Data:
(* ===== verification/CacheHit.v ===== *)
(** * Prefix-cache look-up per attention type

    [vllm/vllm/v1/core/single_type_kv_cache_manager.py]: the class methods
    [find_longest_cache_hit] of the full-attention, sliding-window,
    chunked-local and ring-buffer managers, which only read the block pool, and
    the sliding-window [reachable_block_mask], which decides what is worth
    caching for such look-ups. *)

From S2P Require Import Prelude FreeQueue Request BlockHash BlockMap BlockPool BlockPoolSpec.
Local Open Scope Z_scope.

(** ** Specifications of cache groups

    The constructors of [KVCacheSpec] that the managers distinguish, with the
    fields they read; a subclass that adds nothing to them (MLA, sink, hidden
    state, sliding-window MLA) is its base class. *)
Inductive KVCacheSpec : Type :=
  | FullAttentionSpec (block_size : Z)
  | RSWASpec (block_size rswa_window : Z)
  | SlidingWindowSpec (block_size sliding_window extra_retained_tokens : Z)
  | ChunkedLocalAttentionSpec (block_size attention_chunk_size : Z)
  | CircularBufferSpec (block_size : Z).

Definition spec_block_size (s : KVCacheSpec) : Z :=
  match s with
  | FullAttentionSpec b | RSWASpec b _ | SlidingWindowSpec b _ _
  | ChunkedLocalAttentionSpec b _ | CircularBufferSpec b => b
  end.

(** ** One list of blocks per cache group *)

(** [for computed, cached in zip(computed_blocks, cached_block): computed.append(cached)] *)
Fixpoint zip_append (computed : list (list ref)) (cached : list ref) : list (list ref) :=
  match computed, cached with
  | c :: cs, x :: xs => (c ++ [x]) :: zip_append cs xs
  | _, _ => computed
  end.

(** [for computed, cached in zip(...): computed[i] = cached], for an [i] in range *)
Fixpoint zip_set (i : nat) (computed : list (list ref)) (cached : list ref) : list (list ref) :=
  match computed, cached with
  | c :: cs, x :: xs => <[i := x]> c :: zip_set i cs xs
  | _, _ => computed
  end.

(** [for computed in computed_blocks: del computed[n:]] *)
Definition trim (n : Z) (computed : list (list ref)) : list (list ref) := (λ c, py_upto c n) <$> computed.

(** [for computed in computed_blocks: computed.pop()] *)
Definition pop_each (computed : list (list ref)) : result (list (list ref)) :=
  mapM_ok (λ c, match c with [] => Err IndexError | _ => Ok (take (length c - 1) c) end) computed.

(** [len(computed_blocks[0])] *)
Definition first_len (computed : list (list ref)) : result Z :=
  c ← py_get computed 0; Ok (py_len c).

Task statement: Which lines of the records hold the string "Definition"? Copy each one.

Your response:
Definition spec_block_size (s : KVCacheSpec) : Z :=
Definition trim (n : Z) (computed : list (list ref)) : list (list ref) := (λ c, py_upto c n) <$> computed.
Definition pop_each (computed : list (list ref)) : result (list (list ref)) :=
Definition first_len (computed : list (list ref)) : result Z :=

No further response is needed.